┏━━

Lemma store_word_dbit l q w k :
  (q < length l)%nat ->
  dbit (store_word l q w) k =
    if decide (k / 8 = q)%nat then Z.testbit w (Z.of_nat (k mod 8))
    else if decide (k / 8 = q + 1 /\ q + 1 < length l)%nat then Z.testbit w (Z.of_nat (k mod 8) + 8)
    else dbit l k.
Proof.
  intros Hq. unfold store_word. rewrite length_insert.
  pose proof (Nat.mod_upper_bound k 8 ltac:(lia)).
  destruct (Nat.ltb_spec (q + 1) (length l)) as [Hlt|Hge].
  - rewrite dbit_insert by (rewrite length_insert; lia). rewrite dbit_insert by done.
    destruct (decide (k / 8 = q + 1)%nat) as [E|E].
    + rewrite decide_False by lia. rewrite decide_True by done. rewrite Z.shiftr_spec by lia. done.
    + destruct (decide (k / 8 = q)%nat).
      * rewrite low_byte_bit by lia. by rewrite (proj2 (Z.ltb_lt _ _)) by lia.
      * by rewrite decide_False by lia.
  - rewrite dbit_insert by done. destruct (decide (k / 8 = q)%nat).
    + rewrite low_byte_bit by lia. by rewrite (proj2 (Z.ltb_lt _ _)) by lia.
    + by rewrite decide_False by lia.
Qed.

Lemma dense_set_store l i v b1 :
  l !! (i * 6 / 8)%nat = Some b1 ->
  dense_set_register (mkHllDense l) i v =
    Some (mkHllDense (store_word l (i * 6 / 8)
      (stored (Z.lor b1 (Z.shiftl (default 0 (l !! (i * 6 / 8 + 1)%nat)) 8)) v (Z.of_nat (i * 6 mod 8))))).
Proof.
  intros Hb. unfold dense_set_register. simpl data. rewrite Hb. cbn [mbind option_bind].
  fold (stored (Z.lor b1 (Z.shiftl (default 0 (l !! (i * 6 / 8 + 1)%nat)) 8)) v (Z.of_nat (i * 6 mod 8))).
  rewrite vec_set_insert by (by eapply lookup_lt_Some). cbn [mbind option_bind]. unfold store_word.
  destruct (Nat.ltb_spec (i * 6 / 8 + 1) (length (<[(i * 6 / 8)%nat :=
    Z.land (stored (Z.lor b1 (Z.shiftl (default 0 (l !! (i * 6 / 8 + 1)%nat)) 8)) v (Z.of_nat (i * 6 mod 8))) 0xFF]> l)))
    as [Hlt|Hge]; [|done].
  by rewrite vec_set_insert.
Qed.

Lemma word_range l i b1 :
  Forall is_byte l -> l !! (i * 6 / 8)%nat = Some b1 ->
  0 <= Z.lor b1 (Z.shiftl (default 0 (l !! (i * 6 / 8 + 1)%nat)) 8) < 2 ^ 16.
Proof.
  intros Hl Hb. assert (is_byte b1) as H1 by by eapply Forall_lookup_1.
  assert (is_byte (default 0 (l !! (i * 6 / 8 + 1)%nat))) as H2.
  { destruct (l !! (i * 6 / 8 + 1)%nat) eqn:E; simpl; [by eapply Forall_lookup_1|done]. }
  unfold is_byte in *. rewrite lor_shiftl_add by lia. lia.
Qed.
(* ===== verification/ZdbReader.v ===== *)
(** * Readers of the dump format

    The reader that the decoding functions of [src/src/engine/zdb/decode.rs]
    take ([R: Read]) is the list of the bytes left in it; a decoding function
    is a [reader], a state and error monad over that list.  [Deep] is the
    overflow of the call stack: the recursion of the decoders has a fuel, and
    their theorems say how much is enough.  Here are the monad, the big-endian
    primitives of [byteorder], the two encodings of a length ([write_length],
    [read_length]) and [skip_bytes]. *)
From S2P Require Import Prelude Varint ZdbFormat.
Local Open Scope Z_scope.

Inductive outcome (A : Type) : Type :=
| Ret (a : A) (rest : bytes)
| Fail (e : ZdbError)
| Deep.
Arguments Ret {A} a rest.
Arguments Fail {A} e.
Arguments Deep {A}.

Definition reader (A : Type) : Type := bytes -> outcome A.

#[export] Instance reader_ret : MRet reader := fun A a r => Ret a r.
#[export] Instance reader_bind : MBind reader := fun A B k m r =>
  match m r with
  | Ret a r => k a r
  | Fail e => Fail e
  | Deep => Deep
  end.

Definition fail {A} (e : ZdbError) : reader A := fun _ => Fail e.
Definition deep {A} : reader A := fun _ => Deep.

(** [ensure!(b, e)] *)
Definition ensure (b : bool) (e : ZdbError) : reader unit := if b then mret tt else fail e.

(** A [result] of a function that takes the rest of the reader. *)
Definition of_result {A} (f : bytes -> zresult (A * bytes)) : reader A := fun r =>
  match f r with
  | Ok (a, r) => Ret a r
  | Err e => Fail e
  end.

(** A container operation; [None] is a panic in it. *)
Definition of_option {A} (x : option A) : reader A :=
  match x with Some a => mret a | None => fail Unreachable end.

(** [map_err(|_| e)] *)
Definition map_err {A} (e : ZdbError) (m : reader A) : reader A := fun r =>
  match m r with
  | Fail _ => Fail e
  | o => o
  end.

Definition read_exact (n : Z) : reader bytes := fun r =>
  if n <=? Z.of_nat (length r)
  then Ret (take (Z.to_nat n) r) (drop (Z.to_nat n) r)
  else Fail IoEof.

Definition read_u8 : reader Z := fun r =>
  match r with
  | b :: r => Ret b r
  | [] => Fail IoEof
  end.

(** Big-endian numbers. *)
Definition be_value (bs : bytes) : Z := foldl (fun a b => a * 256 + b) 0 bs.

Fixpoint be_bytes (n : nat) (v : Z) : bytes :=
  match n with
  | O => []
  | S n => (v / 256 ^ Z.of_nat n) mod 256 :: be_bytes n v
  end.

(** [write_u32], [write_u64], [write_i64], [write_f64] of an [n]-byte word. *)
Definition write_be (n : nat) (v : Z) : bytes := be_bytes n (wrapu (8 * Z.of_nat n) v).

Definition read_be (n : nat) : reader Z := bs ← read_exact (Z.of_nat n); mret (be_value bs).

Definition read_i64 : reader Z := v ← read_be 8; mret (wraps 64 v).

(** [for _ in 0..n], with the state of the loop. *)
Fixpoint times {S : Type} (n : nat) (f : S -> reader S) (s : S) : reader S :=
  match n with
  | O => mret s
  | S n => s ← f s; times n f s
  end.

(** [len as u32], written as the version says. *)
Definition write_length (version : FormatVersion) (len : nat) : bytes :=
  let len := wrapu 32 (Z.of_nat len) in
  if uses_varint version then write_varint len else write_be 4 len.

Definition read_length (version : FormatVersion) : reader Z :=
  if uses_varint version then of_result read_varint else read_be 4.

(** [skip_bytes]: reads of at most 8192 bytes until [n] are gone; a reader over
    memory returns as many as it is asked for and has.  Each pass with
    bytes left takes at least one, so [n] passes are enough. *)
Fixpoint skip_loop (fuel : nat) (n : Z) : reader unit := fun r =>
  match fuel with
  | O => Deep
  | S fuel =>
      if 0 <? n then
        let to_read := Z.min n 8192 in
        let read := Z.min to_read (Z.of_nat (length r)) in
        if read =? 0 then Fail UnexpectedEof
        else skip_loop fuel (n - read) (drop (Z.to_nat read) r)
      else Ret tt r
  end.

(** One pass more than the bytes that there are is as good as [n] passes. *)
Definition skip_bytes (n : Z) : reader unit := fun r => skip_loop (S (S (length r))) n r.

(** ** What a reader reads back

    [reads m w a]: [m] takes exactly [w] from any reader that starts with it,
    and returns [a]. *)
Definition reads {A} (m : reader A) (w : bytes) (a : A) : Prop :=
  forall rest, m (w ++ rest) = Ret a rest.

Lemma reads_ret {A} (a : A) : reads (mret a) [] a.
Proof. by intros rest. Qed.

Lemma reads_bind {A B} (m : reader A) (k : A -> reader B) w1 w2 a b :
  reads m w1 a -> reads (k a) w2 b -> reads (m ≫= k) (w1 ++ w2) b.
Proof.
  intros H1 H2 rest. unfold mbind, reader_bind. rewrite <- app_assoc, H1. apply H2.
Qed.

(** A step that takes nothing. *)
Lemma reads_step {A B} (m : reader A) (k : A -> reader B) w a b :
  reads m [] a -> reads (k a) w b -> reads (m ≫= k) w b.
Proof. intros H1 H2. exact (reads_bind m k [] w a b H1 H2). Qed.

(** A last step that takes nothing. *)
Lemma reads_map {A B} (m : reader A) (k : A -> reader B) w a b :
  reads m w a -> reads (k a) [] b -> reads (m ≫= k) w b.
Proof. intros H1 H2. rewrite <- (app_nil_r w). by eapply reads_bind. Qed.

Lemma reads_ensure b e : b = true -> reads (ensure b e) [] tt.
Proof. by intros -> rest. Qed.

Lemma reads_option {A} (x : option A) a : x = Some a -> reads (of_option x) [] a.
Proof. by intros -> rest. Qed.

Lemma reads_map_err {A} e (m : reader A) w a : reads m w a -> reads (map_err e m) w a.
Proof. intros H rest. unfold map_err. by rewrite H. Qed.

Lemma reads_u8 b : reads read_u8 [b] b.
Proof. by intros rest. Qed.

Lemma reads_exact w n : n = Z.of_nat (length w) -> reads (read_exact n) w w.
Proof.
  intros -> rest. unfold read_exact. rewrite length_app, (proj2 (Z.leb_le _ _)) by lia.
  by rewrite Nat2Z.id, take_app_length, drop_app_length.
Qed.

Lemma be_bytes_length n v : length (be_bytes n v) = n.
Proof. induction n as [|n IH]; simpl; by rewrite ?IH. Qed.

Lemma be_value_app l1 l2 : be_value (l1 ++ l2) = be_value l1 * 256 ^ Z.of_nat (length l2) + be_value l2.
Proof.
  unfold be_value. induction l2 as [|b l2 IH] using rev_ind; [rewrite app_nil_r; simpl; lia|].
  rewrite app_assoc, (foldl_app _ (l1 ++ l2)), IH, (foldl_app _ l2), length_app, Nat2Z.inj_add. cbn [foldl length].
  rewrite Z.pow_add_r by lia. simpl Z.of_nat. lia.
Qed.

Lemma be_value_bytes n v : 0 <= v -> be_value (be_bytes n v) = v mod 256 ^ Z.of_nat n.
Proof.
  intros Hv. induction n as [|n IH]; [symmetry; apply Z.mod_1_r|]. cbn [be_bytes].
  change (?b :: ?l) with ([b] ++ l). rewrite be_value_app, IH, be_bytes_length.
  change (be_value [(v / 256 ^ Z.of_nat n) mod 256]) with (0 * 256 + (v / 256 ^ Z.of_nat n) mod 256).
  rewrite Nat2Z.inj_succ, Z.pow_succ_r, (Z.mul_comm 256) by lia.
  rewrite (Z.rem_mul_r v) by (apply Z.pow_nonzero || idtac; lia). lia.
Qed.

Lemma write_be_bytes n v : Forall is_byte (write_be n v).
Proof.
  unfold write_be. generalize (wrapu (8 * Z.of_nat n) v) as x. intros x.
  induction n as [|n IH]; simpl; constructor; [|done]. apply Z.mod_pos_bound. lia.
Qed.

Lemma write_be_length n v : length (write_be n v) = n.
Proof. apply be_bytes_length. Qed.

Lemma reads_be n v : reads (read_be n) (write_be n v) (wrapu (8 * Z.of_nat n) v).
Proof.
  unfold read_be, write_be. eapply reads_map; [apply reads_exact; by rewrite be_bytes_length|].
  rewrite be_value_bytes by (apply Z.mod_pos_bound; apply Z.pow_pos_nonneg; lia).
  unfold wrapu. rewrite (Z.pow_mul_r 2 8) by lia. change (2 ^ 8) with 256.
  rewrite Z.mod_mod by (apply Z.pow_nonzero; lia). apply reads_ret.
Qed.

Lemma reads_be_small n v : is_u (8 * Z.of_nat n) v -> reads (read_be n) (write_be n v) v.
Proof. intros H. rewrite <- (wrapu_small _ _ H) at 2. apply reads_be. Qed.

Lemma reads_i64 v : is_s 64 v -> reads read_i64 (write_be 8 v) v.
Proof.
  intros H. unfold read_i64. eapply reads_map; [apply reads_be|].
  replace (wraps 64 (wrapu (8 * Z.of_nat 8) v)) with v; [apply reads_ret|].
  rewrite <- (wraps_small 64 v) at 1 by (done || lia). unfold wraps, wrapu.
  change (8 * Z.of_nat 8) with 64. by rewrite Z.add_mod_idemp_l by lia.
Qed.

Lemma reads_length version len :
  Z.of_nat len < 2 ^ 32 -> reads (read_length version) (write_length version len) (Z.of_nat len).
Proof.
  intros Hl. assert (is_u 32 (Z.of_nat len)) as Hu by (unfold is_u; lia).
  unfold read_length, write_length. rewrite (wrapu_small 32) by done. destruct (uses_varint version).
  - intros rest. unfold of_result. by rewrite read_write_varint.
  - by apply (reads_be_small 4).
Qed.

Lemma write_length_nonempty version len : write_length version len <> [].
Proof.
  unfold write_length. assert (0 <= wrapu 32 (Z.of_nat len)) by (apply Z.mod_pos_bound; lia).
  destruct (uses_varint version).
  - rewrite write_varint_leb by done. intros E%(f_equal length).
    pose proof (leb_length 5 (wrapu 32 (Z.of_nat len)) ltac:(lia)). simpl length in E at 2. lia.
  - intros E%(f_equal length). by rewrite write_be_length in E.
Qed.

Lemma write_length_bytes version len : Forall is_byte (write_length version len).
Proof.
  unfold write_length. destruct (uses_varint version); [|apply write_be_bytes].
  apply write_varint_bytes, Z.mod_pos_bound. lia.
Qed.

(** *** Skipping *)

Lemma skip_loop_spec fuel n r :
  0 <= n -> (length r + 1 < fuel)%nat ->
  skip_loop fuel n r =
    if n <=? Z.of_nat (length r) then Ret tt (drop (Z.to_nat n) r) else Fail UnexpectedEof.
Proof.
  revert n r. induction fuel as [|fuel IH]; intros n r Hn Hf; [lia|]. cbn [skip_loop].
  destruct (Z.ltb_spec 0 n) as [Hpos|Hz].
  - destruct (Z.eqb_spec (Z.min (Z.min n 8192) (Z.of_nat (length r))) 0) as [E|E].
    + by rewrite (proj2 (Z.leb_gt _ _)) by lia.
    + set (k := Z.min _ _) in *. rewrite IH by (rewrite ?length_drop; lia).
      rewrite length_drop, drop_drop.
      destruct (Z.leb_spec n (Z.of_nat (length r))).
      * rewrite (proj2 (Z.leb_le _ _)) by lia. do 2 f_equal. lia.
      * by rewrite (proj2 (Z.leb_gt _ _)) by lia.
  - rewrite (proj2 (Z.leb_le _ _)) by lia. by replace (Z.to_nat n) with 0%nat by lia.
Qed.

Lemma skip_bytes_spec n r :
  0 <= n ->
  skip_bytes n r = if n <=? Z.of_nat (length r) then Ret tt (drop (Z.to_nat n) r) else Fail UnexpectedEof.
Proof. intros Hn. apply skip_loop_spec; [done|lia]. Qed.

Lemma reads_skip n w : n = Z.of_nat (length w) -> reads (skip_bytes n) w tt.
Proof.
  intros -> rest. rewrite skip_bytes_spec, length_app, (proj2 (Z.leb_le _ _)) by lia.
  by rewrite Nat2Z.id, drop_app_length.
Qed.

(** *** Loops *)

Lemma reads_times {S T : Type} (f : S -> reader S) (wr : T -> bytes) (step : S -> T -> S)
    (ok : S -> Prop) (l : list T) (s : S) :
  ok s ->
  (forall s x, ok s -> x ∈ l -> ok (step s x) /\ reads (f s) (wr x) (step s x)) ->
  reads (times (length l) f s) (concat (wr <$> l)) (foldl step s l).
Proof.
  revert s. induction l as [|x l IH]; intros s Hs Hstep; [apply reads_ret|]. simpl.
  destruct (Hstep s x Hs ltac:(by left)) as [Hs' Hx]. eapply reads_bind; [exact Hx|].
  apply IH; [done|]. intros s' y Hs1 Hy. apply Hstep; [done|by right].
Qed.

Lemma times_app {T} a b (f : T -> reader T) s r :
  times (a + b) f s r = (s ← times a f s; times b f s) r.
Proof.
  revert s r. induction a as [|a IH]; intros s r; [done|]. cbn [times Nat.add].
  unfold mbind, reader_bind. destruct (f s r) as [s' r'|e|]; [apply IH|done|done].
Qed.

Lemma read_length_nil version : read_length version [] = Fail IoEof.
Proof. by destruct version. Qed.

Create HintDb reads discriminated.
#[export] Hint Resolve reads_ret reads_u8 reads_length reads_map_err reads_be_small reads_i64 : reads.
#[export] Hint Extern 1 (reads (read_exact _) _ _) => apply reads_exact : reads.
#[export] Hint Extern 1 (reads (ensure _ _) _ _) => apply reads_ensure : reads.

┗━━

* **Work instructions**
State the number of lines above that include the word "ensure", and write nothing besides that number.

* **Exercise output**
4